**Required action:**
Find the line containing "(** * Copying it *)" in the records below. Copy exactly that line and each one after it, ending at the line containing "pose proof (items_at", and nothing more.

**Data records:**
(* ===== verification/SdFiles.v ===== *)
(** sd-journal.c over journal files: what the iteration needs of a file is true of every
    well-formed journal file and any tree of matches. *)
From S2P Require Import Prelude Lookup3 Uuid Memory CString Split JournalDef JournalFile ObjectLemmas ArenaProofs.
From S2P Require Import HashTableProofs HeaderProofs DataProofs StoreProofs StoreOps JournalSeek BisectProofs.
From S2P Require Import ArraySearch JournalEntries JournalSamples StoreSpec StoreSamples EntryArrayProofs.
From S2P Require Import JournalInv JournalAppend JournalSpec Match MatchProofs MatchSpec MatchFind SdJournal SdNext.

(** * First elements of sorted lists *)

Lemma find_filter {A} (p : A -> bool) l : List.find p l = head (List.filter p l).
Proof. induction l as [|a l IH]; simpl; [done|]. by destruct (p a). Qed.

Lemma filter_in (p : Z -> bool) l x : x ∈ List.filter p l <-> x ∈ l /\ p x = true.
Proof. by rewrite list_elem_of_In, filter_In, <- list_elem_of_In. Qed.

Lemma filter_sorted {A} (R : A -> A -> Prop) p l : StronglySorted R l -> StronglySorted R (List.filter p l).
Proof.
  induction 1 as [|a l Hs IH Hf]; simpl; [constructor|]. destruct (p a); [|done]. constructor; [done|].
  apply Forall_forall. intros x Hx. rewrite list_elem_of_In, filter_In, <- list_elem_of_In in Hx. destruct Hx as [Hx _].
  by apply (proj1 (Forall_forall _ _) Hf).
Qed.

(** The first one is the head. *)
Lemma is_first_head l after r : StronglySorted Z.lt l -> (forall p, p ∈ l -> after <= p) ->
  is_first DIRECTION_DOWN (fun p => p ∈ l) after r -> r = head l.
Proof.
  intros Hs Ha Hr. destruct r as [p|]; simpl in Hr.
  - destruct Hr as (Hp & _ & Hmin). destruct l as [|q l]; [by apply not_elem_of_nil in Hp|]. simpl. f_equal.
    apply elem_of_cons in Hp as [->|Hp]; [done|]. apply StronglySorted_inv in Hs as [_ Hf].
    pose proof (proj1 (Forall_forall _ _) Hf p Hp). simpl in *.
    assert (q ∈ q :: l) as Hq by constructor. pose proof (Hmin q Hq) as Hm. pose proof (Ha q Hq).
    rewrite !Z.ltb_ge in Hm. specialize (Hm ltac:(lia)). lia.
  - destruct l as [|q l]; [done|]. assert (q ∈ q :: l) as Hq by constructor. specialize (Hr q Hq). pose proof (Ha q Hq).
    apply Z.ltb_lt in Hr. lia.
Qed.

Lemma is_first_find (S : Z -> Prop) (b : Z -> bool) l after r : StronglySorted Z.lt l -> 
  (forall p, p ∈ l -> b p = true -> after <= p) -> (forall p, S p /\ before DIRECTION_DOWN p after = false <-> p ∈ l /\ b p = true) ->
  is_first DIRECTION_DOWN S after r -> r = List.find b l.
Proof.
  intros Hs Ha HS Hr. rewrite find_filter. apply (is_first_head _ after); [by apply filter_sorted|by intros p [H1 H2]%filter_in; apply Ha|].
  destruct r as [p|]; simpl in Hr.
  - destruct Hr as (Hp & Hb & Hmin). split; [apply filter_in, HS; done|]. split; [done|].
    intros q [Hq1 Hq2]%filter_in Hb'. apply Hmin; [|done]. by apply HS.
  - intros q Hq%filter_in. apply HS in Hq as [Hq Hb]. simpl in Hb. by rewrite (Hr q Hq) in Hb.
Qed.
...
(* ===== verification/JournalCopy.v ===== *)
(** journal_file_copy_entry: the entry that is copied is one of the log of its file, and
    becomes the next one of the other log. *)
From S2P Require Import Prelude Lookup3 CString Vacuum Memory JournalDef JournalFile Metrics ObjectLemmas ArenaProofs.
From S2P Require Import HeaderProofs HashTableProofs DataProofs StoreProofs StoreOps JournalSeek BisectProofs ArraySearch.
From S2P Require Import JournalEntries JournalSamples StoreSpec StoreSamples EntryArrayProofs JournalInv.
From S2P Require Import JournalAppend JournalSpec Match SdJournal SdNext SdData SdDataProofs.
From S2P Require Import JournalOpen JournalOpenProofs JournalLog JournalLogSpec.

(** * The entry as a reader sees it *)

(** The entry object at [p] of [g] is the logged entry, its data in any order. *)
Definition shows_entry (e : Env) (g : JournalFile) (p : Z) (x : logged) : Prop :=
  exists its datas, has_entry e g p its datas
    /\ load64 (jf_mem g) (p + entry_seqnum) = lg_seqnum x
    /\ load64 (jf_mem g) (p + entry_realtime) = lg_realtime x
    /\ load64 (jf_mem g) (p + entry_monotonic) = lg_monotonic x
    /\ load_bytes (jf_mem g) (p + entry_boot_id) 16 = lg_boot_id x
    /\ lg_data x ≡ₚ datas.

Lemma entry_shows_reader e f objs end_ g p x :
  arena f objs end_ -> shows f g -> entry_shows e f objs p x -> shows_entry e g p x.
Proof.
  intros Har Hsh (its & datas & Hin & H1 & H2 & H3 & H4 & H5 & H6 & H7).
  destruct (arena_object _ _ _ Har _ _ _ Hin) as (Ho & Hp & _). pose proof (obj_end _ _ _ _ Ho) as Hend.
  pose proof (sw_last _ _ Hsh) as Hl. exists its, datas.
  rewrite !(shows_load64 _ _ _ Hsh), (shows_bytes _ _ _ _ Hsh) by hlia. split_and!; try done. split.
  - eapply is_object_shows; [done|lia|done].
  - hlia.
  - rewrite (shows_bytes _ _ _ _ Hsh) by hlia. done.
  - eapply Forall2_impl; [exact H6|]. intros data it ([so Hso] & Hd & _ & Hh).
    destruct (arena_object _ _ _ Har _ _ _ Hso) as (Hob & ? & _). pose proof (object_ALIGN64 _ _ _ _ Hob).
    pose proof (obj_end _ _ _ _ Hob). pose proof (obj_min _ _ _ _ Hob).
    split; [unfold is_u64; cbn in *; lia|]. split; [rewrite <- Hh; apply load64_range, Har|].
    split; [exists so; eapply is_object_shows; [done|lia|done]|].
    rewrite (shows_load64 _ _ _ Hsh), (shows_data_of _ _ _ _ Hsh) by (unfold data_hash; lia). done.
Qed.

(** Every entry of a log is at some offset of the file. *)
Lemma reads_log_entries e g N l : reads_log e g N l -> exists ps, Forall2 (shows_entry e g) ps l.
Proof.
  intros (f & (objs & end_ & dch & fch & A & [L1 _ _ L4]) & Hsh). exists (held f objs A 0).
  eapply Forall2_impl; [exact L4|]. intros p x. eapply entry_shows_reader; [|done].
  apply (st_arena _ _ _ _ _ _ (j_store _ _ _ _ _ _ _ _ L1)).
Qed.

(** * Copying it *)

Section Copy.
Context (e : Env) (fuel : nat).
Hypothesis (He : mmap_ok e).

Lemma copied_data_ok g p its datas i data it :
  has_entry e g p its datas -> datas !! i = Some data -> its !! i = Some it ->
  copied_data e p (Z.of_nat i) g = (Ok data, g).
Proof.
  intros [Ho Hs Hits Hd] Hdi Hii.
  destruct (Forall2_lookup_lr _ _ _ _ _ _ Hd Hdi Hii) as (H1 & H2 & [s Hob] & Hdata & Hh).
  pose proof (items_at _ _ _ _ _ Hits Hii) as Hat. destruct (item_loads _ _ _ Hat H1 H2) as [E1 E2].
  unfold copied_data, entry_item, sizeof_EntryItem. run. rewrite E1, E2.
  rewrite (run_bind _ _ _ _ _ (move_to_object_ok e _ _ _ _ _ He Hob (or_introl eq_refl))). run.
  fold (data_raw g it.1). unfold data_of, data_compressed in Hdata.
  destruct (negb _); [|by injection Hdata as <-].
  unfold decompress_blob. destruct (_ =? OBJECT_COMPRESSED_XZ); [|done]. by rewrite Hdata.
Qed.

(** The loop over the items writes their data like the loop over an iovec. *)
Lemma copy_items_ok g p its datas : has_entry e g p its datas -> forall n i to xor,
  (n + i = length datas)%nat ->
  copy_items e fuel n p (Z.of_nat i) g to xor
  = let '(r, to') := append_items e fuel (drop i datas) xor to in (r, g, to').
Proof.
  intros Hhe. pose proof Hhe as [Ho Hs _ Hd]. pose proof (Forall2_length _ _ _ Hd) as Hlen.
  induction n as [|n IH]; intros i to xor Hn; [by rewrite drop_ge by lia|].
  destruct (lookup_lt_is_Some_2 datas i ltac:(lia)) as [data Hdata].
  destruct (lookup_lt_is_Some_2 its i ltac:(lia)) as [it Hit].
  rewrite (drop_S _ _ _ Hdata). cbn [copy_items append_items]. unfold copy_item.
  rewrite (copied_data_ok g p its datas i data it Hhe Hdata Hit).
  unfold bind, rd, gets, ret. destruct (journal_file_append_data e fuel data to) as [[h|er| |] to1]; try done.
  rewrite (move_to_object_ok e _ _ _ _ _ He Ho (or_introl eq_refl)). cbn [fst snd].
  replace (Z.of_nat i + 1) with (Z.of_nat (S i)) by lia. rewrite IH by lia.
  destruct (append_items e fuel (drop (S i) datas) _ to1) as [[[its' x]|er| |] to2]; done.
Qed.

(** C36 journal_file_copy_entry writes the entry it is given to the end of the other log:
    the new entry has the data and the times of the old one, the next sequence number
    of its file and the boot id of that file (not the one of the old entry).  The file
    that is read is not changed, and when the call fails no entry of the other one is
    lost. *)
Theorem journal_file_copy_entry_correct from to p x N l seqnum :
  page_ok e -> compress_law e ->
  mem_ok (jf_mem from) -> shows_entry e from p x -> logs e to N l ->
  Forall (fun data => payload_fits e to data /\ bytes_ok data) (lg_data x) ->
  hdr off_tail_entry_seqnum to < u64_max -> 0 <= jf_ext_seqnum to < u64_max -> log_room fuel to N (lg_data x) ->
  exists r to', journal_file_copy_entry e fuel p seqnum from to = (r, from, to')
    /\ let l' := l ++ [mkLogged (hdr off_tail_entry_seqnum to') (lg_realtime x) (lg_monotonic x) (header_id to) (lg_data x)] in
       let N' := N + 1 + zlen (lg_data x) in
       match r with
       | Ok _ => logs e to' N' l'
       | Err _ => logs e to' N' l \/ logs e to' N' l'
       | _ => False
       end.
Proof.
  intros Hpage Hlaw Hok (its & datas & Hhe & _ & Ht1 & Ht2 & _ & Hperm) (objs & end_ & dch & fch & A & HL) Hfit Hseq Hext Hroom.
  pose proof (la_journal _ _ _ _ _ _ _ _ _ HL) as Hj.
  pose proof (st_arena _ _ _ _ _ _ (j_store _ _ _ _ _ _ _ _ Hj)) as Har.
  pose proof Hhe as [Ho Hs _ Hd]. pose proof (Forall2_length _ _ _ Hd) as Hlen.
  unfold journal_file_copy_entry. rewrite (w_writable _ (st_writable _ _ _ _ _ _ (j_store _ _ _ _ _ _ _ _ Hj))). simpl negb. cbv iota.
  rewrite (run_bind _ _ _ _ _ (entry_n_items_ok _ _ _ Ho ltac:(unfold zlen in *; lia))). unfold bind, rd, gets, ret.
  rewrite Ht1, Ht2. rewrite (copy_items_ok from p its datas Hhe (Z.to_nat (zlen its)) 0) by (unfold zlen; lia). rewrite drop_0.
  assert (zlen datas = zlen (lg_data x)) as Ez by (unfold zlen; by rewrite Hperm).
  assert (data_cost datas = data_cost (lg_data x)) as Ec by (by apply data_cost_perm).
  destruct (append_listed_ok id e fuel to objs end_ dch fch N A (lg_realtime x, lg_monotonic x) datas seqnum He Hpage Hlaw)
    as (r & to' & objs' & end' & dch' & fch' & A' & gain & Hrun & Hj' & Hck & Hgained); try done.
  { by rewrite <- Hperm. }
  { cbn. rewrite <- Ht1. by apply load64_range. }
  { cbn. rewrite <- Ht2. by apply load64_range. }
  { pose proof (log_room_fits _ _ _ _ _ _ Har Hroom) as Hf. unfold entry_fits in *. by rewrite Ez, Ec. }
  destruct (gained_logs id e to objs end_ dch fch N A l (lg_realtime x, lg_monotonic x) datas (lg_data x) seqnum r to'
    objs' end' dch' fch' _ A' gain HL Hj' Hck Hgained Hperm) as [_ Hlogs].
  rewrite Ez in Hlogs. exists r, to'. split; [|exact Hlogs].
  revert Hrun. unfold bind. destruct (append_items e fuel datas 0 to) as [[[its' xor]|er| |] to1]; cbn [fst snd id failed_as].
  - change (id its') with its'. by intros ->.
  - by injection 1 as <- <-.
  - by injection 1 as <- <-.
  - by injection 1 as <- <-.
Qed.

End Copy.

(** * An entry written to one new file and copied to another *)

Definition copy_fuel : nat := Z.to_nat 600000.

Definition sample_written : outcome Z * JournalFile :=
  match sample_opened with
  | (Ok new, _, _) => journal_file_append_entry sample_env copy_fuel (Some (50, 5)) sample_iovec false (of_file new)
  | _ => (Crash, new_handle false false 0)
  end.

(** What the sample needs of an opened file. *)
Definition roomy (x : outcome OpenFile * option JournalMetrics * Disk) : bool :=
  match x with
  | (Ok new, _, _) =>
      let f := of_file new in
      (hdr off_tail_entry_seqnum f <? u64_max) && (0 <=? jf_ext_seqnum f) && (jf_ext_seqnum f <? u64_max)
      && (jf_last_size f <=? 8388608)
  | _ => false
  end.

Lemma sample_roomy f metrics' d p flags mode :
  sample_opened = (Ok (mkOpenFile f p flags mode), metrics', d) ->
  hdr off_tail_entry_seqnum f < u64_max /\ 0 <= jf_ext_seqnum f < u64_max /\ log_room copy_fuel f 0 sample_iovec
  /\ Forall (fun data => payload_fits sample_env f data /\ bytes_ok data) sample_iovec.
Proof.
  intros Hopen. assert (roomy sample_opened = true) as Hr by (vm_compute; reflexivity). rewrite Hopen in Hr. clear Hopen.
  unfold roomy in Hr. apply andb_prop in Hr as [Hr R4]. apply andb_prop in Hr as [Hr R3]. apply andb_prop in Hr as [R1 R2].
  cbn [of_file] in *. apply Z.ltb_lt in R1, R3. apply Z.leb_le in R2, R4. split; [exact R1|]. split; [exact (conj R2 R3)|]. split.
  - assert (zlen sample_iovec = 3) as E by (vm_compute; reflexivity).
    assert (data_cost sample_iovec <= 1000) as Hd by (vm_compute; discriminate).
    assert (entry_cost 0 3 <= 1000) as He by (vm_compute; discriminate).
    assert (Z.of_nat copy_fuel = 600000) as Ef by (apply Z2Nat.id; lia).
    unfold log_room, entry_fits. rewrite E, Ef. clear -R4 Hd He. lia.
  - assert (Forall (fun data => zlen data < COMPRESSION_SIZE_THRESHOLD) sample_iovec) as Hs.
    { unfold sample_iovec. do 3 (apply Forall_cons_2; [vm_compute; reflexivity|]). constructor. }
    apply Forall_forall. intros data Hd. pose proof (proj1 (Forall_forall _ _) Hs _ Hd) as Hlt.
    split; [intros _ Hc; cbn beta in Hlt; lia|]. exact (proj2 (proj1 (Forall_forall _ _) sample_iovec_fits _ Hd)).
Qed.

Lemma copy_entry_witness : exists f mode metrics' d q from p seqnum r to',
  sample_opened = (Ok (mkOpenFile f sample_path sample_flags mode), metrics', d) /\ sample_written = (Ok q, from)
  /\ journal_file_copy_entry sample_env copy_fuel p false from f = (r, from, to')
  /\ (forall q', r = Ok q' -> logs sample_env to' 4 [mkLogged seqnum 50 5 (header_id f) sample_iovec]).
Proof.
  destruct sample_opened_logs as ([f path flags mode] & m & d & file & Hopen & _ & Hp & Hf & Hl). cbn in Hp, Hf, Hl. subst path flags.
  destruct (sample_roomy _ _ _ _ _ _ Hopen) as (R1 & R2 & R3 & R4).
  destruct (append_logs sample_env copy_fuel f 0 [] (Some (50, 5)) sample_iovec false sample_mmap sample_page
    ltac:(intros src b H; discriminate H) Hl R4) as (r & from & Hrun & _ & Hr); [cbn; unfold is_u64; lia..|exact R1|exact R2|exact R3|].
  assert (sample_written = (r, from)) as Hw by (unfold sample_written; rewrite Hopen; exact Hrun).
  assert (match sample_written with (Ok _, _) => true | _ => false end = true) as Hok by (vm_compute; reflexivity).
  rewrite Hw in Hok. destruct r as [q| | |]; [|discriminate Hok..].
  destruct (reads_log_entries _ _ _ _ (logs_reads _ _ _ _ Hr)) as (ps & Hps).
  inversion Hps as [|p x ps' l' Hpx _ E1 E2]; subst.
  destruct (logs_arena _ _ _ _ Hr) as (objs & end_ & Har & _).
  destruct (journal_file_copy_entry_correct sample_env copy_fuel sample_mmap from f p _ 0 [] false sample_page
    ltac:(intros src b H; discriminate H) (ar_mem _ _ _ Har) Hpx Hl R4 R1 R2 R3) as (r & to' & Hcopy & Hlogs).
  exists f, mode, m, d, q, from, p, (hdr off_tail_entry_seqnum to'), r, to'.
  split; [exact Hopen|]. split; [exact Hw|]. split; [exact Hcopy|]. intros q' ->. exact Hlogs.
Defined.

**Response:**
(** * Copying it *)

Section Copy.
Context (e : Env) (fuel : nat).
Hypothesis (He : mmap_ok e).

Lemma copied_data_ok g p its datas i data it :
  has_entry e g p its datas -> datas !! i = Some data -> its !! i = Some it ->
  copied_data e p (Z.of_nat i) g = (Ok data, g).
Proof.
  intros [Ho Hs Hits Hd] Hdi Hii.
  destruct (Forall2_lookup_lr _ _ _ _ _ _ Hd Hdi Hii) as (H1 & H2 & [s Hob] & Hdata & Hh).
  pose proof (items_at _ _ _ _ _ Hits Hii) as Hat. destruct (item_loads _ _ _ Hat H1 H2) as [E1 E2].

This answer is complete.